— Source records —
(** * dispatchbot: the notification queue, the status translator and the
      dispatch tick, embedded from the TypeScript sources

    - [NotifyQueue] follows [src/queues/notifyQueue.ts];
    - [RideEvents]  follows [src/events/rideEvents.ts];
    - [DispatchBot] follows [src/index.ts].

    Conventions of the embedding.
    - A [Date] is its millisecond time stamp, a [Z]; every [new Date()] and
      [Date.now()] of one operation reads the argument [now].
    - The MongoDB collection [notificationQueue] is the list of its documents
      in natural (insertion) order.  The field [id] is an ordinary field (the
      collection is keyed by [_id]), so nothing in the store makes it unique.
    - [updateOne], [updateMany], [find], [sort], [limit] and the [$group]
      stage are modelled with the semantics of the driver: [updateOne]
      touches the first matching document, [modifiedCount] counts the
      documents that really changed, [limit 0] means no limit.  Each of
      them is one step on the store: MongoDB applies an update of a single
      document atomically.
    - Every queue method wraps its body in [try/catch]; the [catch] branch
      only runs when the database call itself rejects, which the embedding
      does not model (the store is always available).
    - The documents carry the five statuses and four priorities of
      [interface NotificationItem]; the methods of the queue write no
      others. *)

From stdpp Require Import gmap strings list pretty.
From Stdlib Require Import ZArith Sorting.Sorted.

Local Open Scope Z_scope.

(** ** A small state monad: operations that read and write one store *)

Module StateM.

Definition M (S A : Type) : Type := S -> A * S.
==
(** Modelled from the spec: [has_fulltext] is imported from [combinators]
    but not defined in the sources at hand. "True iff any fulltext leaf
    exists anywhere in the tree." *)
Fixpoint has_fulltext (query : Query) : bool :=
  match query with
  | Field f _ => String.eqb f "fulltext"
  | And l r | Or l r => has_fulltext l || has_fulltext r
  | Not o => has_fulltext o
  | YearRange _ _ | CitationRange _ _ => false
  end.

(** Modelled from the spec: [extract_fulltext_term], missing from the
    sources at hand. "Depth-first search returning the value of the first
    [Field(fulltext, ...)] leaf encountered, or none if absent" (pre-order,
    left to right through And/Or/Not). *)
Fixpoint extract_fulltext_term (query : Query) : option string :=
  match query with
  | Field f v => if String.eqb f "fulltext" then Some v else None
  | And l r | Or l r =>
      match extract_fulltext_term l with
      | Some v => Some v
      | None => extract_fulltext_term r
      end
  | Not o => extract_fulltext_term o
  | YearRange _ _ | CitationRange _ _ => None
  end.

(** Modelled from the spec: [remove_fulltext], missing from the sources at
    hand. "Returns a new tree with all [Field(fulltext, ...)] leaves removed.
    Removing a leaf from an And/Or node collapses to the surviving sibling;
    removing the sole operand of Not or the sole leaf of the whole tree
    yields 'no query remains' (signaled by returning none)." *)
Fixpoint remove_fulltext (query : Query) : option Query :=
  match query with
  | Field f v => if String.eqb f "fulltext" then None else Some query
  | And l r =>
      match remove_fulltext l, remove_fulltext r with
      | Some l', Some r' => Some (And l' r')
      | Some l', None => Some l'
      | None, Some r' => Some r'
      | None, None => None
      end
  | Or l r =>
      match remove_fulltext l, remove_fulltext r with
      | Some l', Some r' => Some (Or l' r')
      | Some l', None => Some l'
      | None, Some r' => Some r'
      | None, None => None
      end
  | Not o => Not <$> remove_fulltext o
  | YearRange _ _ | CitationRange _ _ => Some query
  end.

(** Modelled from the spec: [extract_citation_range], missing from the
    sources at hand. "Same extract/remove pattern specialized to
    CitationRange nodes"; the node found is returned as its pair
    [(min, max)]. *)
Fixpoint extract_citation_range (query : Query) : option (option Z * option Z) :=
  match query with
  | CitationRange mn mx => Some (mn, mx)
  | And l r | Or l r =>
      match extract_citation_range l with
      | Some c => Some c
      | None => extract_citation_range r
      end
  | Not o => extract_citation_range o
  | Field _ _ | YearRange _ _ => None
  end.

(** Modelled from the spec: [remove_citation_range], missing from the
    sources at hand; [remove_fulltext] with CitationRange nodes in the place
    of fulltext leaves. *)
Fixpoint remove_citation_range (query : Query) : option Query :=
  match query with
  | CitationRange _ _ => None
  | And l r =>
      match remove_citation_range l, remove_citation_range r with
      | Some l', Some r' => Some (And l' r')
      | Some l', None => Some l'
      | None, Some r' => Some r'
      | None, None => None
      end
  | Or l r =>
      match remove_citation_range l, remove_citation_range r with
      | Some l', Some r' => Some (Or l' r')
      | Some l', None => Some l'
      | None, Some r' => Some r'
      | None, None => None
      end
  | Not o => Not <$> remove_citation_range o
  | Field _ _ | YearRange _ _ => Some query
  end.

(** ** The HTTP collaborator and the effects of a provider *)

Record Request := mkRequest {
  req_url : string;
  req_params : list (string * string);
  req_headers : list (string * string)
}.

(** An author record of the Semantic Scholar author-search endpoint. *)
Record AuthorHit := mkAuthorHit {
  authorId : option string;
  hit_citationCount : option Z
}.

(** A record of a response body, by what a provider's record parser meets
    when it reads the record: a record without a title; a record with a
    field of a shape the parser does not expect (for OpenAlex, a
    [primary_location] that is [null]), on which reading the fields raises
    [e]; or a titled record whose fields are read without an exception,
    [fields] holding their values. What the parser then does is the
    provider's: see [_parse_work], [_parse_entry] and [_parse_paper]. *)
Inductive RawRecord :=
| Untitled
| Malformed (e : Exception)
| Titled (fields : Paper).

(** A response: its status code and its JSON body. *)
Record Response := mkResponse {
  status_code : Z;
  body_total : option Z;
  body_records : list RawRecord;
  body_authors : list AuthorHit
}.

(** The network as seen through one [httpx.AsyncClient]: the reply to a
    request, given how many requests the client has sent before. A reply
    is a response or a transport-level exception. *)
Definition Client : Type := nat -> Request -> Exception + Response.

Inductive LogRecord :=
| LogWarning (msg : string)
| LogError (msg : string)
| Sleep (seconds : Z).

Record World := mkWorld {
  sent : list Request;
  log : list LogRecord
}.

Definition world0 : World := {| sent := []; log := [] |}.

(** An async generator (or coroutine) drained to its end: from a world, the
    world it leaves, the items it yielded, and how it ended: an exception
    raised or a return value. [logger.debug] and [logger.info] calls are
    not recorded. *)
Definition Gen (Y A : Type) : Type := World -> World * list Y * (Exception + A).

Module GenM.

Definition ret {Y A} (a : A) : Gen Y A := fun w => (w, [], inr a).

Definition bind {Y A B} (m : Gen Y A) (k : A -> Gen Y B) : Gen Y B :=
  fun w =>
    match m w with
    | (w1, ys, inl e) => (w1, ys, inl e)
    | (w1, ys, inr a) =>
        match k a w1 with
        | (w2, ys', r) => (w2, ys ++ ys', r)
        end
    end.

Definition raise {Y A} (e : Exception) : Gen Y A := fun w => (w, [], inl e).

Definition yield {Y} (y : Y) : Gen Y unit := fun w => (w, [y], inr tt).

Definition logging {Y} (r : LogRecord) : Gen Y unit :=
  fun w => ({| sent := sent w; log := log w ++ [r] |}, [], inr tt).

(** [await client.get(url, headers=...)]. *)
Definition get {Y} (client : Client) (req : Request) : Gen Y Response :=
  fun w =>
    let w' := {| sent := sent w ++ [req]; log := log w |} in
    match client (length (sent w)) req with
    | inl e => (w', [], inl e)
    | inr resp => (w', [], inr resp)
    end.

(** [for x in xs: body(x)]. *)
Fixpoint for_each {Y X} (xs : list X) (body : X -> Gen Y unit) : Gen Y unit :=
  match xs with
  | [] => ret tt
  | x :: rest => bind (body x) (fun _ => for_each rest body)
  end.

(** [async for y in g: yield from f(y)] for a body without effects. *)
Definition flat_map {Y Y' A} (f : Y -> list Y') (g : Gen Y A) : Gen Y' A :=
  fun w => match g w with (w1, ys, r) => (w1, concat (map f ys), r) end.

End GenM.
...
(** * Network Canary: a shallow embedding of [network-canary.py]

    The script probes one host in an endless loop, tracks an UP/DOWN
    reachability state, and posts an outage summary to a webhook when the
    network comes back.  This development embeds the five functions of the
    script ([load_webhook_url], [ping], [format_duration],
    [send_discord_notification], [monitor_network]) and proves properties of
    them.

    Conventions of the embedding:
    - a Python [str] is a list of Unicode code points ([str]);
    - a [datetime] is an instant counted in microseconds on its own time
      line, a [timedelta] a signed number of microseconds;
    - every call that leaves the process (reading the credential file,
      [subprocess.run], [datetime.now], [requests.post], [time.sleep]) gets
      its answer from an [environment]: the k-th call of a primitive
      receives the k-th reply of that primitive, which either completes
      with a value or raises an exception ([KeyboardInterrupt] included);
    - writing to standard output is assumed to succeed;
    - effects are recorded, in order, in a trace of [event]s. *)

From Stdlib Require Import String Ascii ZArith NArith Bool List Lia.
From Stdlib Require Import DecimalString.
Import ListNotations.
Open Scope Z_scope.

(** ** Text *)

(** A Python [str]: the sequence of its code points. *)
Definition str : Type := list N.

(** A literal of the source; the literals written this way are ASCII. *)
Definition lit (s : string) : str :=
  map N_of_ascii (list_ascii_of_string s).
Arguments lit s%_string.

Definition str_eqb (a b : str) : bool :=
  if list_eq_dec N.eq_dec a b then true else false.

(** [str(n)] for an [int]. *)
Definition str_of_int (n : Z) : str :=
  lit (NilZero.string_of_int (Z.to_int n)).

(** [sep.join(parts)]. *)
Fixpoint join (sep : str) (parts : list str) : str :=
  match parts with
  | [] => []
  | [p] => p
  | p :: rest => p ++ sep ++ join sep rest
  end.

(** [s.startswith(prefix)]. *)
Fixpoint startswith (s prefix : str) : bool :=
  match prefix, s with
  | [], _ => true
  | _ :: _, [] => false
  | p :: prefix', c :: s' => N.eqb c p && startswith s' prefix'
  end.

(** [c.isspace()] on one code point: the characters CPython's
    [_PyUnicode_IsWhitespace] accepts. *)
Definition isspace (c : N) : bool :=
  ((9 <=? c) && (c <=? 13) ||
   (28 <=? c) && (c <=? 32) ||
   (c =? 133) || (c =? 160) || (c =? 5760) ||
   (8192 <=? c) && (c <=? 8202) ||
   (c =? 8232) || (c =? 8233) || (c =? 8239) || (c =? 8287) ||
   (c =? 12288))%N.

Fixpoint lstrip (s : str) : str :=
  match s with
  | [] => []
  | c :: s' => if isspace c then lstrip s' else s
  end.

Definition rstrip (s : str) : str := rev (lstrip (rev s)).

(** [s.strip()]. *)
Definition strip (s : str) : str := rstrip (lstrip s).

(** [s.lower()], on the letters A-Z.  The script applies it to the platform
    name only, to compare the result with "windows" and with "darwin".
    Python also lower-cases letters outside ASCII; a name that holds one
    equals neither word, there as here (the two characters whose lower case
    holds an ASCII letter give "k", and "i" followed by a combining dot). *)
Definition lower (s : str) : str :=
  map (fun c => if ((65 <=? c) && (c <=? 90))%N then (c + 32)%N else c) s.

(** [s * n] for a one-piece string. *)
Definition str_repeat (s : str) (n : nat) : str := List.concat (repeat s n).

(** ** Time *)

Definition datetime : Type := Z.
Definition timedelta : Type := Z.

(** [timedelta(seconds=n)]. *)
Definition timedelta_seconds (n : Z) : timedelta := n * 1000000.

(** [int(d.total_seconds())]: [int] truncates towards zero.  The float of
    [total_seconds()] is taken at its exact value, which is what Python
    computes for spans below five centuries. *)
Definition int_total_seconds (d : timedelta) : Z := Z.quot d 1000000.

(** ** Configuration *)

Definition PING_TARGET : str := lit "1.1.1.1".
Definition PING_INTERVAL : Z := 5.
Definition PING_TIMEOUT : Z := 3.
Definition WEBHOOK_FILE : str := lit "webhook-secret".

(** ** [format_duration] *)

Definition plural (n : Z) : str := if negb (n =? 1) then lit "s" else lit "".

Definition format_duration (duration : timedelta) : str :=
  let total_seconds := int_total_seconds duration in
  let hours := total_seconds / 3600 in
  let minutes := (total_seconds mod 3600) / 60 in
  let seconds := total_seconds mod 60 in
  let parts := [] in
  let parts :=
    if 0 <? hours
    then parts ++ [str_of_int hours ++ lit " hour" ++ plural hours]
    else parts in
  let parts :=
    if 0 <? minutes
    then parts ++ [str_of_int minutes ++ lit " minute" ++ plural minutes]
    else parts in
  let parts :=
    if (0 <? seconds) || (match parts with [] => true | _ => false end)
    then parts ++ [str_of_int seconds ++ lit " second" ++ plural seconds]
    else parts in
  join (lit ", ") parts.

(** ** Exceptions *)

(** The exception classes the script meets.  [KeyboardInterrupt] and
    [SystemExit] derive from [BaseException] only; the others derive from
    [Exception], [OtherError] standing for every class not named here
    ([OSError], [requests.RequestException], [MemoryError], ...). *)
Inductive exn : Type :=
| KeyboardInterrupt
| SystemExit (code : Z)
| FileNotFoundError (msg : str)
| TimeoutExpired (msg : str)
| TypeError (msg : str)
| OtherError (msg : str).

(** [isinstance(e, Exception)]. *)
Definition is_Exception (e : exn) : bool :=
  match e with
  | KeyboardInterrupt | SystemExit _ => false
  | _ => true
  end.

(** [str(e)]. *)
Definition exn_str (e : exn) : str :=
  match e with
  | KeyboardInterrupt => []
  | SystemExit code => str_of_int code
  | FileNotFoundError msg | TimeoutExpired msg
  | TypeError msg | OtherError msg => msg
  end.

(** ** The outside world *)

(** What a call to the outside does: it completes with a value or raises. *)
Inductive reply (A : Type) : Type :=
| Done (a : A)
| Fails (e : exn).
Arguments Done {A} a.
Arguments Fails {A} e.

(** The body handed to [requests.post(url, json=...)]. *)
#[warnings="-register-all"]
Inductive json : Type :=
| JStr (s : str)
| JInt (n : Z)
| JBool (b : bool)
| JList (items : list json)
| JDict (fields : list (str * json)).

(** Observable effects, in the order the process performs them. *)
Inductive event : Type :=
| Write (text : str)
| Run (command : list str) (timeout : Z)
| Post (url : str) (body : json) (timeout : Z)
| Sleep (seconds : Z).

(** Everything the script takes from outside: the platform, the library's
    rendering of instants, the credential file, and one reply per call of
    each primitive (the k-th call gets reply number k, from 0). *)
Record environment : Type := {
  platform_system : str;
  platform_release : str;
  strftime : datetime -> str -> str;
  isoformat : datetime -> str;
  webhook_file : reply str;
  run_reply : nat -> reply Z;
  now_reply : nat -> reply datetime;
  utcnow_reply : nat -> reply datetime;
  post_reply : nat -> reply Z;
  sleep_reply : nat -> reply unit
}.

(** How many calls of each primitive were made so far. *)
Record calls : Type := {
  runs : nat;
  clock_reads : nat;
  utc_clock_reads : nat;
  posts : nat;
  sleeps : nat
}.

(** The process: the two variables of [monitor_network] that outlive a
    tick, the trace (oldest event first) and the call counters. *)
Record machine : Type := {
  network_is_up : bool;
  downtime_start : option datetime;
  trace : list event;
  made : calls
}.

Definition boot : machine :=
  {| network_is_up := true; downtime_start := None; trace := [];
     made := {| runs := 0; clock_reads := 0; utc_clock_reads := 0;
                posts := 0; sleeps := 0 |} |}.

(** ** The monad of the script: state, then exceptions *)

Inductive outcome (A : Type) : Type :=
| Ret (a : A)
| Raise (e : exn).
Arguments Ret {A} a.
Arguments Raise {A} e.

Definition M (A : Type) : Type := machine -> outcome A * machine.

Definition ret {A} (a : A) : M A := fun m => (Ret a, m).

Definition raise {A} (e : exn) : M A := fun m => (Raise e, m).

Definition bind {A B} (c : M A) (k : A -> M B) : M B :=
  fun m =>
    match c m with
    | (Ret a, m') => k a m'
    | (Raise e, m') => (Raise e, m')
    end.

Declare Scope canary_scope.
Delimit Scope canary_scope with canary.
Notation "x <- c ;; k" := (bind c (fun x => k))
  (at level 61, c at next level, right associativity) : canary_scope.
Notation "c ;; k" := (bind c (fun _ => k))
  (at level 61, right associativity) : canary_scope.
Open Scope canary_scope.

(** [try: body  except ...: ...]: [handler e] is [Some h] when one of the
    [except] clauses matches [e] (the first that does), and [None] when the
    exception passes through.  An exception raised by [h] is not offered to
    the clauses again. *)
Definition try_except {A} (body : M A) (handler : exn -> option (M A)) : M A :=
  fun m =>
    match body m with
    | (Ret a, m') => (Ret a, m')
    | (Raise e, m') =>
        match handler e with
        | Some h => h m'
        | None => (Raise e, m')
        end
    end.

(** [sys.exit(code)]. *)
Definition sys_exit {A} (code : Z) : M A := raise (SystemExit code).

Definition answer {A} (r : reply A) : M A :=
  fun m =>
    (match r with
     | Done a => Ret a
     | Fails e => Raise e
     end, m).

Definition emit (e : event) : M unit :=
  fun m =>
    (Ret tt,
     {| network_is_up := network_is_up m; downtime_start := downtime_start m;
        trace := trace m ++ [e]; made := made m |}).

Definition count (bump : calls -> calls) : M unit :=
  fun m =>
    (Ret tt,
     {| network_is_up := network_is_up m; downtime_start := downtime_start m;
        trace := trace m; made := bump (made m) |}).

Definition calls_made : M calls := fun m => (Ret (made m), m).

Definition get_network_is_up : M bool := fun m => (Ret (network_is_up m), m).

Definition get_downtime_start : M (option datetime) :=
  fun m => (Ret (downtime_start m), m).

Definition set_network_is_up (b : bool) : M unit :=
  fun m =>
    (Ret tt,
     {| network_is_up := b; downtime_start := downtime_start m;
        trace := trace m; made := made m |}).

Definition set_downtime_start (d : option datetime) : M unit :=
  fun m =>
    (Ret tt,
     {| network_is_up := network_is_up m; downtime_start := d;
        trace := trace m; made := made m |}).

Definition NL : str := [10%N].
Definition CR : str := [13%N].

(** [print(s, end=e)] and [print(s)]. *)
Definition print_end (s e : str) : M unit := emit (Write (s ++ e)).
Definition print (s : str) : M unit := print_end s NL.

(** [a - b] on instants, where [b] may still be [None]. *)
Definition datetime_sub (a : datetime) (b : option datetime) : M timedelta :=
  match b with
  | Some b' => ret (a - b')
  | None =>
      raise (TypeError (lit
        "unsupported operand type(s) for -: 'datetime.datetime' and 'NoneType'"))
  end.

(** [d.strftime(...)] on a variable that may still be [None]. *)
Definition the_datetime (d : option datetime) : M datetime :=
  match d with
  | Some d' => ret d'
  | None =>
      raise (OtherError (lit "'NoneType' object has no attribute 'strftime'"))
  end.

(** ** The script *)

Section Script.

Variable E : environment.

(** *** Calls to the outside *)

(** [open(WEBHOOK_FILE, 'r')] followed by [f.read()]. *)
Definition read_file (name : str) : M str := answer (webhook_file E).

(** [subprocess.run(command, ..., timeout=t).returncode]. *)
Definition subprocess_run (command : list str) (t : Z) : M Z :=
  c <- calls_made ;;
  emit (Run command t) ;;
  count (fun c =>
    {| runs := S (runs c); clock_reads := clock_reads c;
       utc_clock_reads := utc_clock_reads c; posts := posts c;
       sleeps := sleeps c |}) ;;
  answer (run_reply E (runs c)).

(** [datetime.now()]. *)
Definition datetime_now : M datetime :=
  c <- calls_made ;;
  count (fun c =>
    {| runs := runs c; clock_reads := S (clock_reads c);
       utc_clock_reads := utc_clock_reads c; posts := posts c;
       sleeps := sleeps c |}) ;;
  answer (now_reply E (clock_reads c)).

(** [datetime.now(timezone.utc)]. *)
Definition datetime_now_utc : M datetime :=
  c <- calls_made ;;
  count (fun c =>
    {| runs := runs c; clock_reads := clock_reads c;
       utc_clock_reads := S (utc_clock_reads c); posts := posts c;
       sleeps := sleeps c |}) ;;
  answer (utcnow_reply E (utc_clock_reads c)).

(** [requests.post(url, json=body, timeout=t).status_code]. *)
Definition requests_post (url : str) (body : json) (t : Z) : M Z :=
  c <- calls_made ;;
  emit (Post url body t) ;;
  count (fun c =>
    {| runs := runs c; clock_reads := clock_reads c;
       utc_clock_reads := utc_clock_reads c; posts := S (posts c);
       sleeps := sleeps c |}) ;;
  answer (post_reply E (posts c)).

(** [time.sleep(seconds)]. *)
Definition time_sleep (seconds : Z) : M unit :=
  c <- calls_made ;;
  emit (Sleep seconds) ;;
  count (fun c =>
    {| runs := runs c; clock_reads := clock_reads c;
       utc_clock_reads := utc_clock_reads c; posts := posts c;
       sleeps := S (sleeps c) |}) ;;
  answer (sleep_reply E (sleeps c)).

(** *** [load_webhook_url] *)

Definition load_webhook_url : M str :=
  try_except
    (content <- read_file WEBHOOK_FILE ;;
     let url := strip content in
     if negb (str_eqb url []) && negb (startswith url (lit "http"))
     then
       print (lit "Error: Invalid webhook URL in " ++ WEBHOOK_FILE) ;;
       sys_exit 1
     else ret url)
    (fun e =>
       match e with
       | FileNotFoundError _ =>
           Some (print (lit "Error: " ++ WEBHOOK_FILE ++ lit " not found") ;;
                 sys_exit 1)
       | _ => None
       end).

— Brief —
Transcribe the lines above between the line holding "Field f _ =>" and the line holding "(** Modelled from the spec: [extract_fulltext_term], missing", inclusive, exactly as they stand and with nothing added.

— Written reply —
  | Field f _ => String.eqb f "fulltext"
  | And l r | Or l r => has_fulltext l || has_fulltext r
  | Not o => has_fulltext o
  | YearRange _ _ | CitationRange _ _ => false
  end.

(** Modelled from the spec: [extract_fulltext_term], missing from the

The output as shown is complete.